And so endeth possibly the blandest NCAA tournament in recent memory. In the end, the chalk talked. A few untimely absences (Fab Melo, Kendall Marshall) maybe made Kentucky's road to the title a little easier than it might have been, but really, nobody works the system better than John Calipari these days. Come play for me for a year, we'll win games, and I'll turn you into a lottery pick - what kid in his right mind would refuse that? You go 29th in the draft, you wash out of the league in a couple of years, you've still got plenty of cash to go back and finish up that degree with. It's a no-brainer.

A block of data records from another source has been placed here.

(** X7 on the catalog's Context: a second template under [Array], and a
    template under the key of the [+] template. *)
Lemma insert_attributes_spec_witness :
  (∃ c', insert_attributes ArrayExtension context = (Ok tt, c') ∧
     attributes c' !! at_key ArrayExtension = Some ArrayExtension ∧
     (∀ k, k ≠ at_key ArrayExtension →
        attributes c' !! k = attributes context !! k) ∧
     functions c' = functions context ∧
     type_lattice c' = type_lattice context) ∧
  insert_attributes {| at_key := KStr "+"; resolvers := ∅ |} context =
    (Raise (AssertionError "Duplicated attributes template"), context).
Proof.
  split.
  - destruct (insert_attributes_spec context ArrayExtension) as [_ Hfree].
    apply Hfree. reflexivity.
  - destruct (insert_attributes_spec context
                {| at_key := KStr "+"; resolvers := ∅ |}) as [Htaken _].
    apply Htaken. by eexists.
Defined.

(** X8 on the catalog's Context: a template for [array1d] itself. *)
Lemma insert_attributes_then_getattr_witness :
  (insert_attributes
     {| at_key := KTy "array1d";
        resolvers := {[ "shape" := ArrayAttribute_resolve_shape ]} |} ≫= λ _,
   resolve_getattr is_parametric type_of run_attr "array1d" "shape") context =
    resolve run_attr
      {| at_key := KTy "array1d";
         resolvers := {[ "shape" := ArrayAttribute_resolve_shape ]} |}
      "array1d" "shape"
      {| type_lattice := type_lattice context;
         functions := functions context;
         attributes :=
           <[KTy "array1d" :=
               {| at_key := KTy "array1d";
                  resolvers := {[ "shape" := ArrayAttribute_resolve_shape ]} |}]>
             (attributes context) |}.
Proof.
  apply (insert_attributes_then_getattr is_parametric type_of run_attr context
           {| at_key := KTy "array1d";
              resolvers := {[ "shape" := ArrayAttribute_resolve_shape ]} |}
           "array1d" "shape"); reflexivity.
Defined.

(** X9 on the catalog's Context, which has a template for the class [Array]
    only: a scalar type, and an array type on a Context without templates. *)
Lemma resolve_getattr_missing_witness :
  resolve_getattr is_parametric type_of run_attr "int32" "shape" context =
    (Raise (KeyError (KTy "int32")), context) ∧
  resolve_getattr is_parametric type_of run_attr "array1d" "shape"
    steep_context =
    (Raise (KeyError (KCls "Array")), steep_context).
Proof.
  split.
  - destruct (resolve_getattr_missing is_parametric type_of run_attr
                context "int32" "shape") as [Hscalar _]; [reflexivity|].
    apply Hscalar. reflexivity.
  - destruct (resolve_getattr_missing is_parametric type_of run_attr
                steep_context "array1d" "shape") as [_ Hparam]; [reflexivity|].
    apply Hparam; reflexivity.
Defined.

(** X11 on the catalog's lattice, which has no entry from [pyobject]. *)
Lemma unify_types_pyobject_absorbs_witness :
  unify_types pyobject ["pyobject"; "int32"; "int64"] context =
    (Ok "pyobject", context) ∧
  unify_types pyobject ["boolean"; "int32"; "int64"] context =
    (Ok "pyobject", context).
Proof.
  destruct (unify_types_pyobject_absorbs pyobject context) as [Hhead Hpair].
  - intros t d Hd. change (type_lattice context) with lattice in Hd.
    unfold lattice in Hd. apply elem_of_list_to_map_2 in Hd.
    repeat (apply elem_of_cons in Hd as [Hd|Hd]; [discriminate Hd|]).
    by apply elem_of_nil in Hd.
  - split; [apply Hhead|]. apply Hpair; [discriminate | reflexivity].
Defined.

(** X13 on the [int64] case of [+] and the arguments [(int32, int64)]. *)
Lemma apply_case_spec_witness :
  apply_case (signature "int64" ["int64"; "int64"]) ["int32"; "int64"] []
    context = (Ok (Some [1; 0]), context).
Proof.
  destruct (apply_case_spec context (signature "int64" ["int64"; "int64"])
              ["int32"; "int64"]) as (r & Hrun & _ & Hsame).
  rewrite Hrun. f_equal. f_equal. apply Hsame; [reflexivity|].
  repeat constructor.
Defined.

(** X16 on the cases of [+] and the arguments [(float64, int32)]. *)
Lemma find_compatible_definitions_entries_witness :
  (∀ e, e ∈ [(3, signature "float64" ["float64"; "float64"])] →
     e.2 ∈ [signature "int32" ["int32"; "int32"];
            signature "int64" ["int64"; "int64"];
            signature "float32" ["float32"; "float32"];
            signature "float64" ["float64"; "float64"]] ∧
     length (args e.2) = length ["float64"; "int32"] ∧ 0 <= e.1) ∧
  (∀ e, e ∈ [([-3; 0], signature "int32" ["int32"; "int32"]);
             ([-2; 1], signature "int64" ["int64"; "int64"]);
             ([-1; 2], signature "float32" ["float32"; "float32"])] →
     e.2 ∈ [signature "int32" ["int32"; "int32"];
            signature "int64" ["int64"; "int64"];
            signature "float32" ["float32"; "float32"];
            signature "float64" ["float64"; "float64"]] ∧
     length e.1 = length ["float64"; "int32"] ∧ 1 <= _sum_downcast e.1) ∧
  (length [(3%Z, signature "float64" ["float64"; "float64"])] +
   length [([-3; 0]%Z, signature "int32" ["int32"; "int32"]);
           ([-2; 1]%Z, signature "int64" ["int64"; "int64"]);
           ([-1; 2]%Z, signature "float32" ["float32"; "float32"])] <=
   length [signature "int32" ["int32"; "int32"];
           signature "int64" ["int64"; "int64"];
           signature "float32" ["float32"; "float32"];
           signature "float64" ["float64"; "float64"]])%nat.
Proof.
  apply (find_compatible_definitions_entries context). reflexivity.
Defined.

(** X17 on three candidates, the cheapest standing in the middle. *)
Lemma select_best_upcast_unique_least_witness :
  (_select_best_upcast default_lt
     ([(5, signature "float64" ["float64"; "float64"])] ++
      (1, signature "int64" ["int64"; "int64"]) ::
      [(7, signature "float32" ["float32"; "float32"])])
     : Res (@exn string string) _) =
    Ok (signature "int64" ["int64"; "int64"]).
Proof.
  apply (select_best_upcast_unique_least (cls:=string) default_lt
           [(5, signature "float64" ["float64"; "float64"])]
           [(7, signature "float32" ["float32"; "float32"])]
           (1, signature "int64" ["int64"; "int64"])).
  intros e He.
  repeat (apply elem_of_cons in He as [->|He]; [simpl; lia|]).
  by apply elem_of_nil in He.
Defined.

(** X18 on three candidates, the first and the last at sum 2. *)
Lemma select_best_upcast_tie_witness :
  ∃ first second,
    first ∈ [] ++ (2, signature "int64" ["int64"; "int64"]) ::
            [(5, signature "float64" ["float64"; "float64"])] ++
            (2, signature "float32" ["float32"; "float32"]) :: [] ∧
    second ∈ [] ++ (2, signature "int64" ["int64"; "int64"]) ::
             [(5, signature "float64" ["float64"; "float64"])] ++
             (2, signature "float32" ["float32"; "float32"]) :: [] ∧
    first.1 = (2, signature "int64" ["int64"; "int64"]).1 ∧
    second.1 = (2, signature "int64" ["int64"; "int64"]).1 ∧
    (_select_best_upcast default_lt
       ([] ++ (2, signature "int64" ["int64"; "int64"]) ::
        [(5, signature "float64" ["float64"; "float64"])] ++
        (2, signature "float32" ["float32"; "float32"]) :: [])
       : Res (@exn string string) _) =
      Raise (TypeError_Ambiguous [first.2; second.2]).
Proof.
  apply (select_best_upcast_tie (cls:=string) default_lt []
           [(5, signature "float64" ["float64"; "float64"])] []
           (2, signature "int64" ["int64"; "int64"])
           (2, signature "float32" ["float32"; "float32"])).
  - reflexivity.
  - intros e He.
    repeat (apply elem_of_cons in He as [->|He]; [simpl; lia|]).
    by apply elem_of_nil in He.
Defined.

(** X19 on the downcast list of [+] applied to [(float64, int32)]. *)
Lemma select_best_downcast_result_witness :
  (∃ e, e ∈ [([-3; 0], signature "int32" ["int32"; "int32"]);
             ([-1; 2], signature "float32" ["float32"; "float32"])] ∧
     (_select_best_downcast maxint
        [([-3; 0], signature "int32" ["int32"; "int32"]);
         ([-1; 2], signature "float32" ["float32"; "float32"])]
        : Res (@exn string string) _) = Ok e.2 ∧
     ∀ e', e' ∈ [([-3; 0], signature "int32" ["int32"; "int32"]);
                 ([-1; 2], signature "float32" ["float32"; "float32"])] →
       _sum_downcast e.1 <= _sum_downcast e'.1) ∨
  (∃ leasts,
     leasts ⊆ [([-3; 0], signature "int32" ["int32"; "int32"]);
               ([-1; 2], signature "float32" ["float32"; "float32"])] ∧
     length leasts ≠ 1%nat ∧
     (_select_best_downcast maxint
        [([-3; 0], signature "int32" ["int32"; "int32"]);
         ([-1; 2], signature "float32" ["float32"; "float32"])]
        : Res (@exn string string) _) =
       Raise (TypeError_Ambiguous (snd <$> leasts))).
Proof.
  apply (select_best_downcast_result (cls:=string) maxint). discriminate.
Defined.

(** X20 on the [+] template and the arguments [(int32, int64)]. *)
Lemma apply_sound_witness :
  ∃ r, apply maxint default_lt run_generic Add ["int32"; "int64"] [] context =
         (r, context) ∧
    match r with
    | Ok None => True
    | Ok (Some s) =>
        s ∈ signature "int32" ["int32"; "int32"] ::
            [signature "int64" ["int64"; "int64"];
             signature "float32" ["float32"; "float32"];
             signature "float64" ["float64"; "float64"]] ∧
        length (args s) = length ["int32"; "int64"] ∧
        ∃ dists, apply_case s ["int32"; "int64"] [] context =
                   (Ok (Some dists), context)
    | Raise (TypeError_Ambiguous named) =>
        named ⊆ signature "int32" ["int32"; "int32"] ::
                [signature "int64" ["int64"; "int64"];
                 signature "float32" ["float32"; "float32"];
                 signature "float64" ["float64"; "float64"]]
    | Raise _ => False
    end.
Proof.
  apply (apply_sound maxint default_lt run_generic context Add). reflexivity.
Defined.

(** X21 on the [+] template and two booleans. *)
Lemma apply_None_iff_witness :
  apply maxint default_lt run_generic Add ["boolean"; "boolean"] [] context =
    (Ok None, context) ↔
  ∀ s, s ∈ signature "int32" ["int32"; "int32"] ::
           [signature "int64" ["int64"; "int64"];
            signature "float32" ["float32"; "float32"];
            signature "float64" ["float64"; "float64"]] →
    apply_case s ["boolean"; "boolean"] [] context = (Ok None, context).
Proof.
  apply (apply_None_iff maxint default_lt run_generic context Add). reflexivity.
Defined.

(** X22 on the [+] template and the arguments [(int32, int64)]: the
    [float64] case matches by promotion, and the [int64] case is returned. *)
Lemma apply_prefers_upcast_witness :
  ∃ d, apply_case (signature "int64" ["int64"; "int64"]) ["int32"; "int64"] []
         context = (Ok (Some d), context) ∧
       _uses_downcast d = false ∧ sum d <= sum [3; 2].
Proof.
  apply (apply_prefers_upcast maxint default_lt run_generic context Add
           (signature "int32" ["int32"; "int32"])
           [signature "int64" ["int64"; "int64"];
            signature "float32" ["float32"; "float32"];
            signature "float64" ["float64"; "float64"]]
           ["int32"; "int64"]
           (signature "float64" ["float64"; "float64"]) [3; 2]).
  - reflexivity.
  - do 3 apply list_elem_of_further. apply list_elem_of_here.
  - reflexivity.
  - reflexivity.
  - reflexivity.
Defined.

But yet this year, ratings be damned, seemed ultimately dull. Too many of the close games were close because one or both teams spent the second half clanging shots off iron. Too many games turned into throttlings. And while it was fun to celebrate Norfolk State and "We messed up people's brackets", all the bracket-messing-up was essentially gone by the end of the first weekend. Hell, even the usual frenzies of "how's your bracket? how's your bracket" seemed muted this year; everyone knew the answer. You picked Mizzouri or Duke, you were screwed. You picked any other high seeds, you were generally fine for a good long way.
So congrats to Kentucky, and hopefully the fires will be out soon. (Seriously. One report from a Lexington, KY police scanner indicated that the cops were just letting the small fires burn, because they were stretched too thin already to deal with every minor act of arson). Here's wishing its players well at the next level; when interviewed they generally seemed like decent folk as well as transcendent talent, and it's a cinch they're not sticking around. And already, no doubt, the Joe Lunardis of the world are putting together their first brackets of the 2013 tournament, because it's not enough to enjoy what just happened; we need to be on the way to the next thing already or else we risk becoming irrelevant.
Of course, if you keep rushing away from the things you've built up as important, that's a way to get irrelevant, too. But don't tell Lunardi and his ilk. They've got a 15-2 game a year from now to make a completely random guess at, and to someone other there, it matters.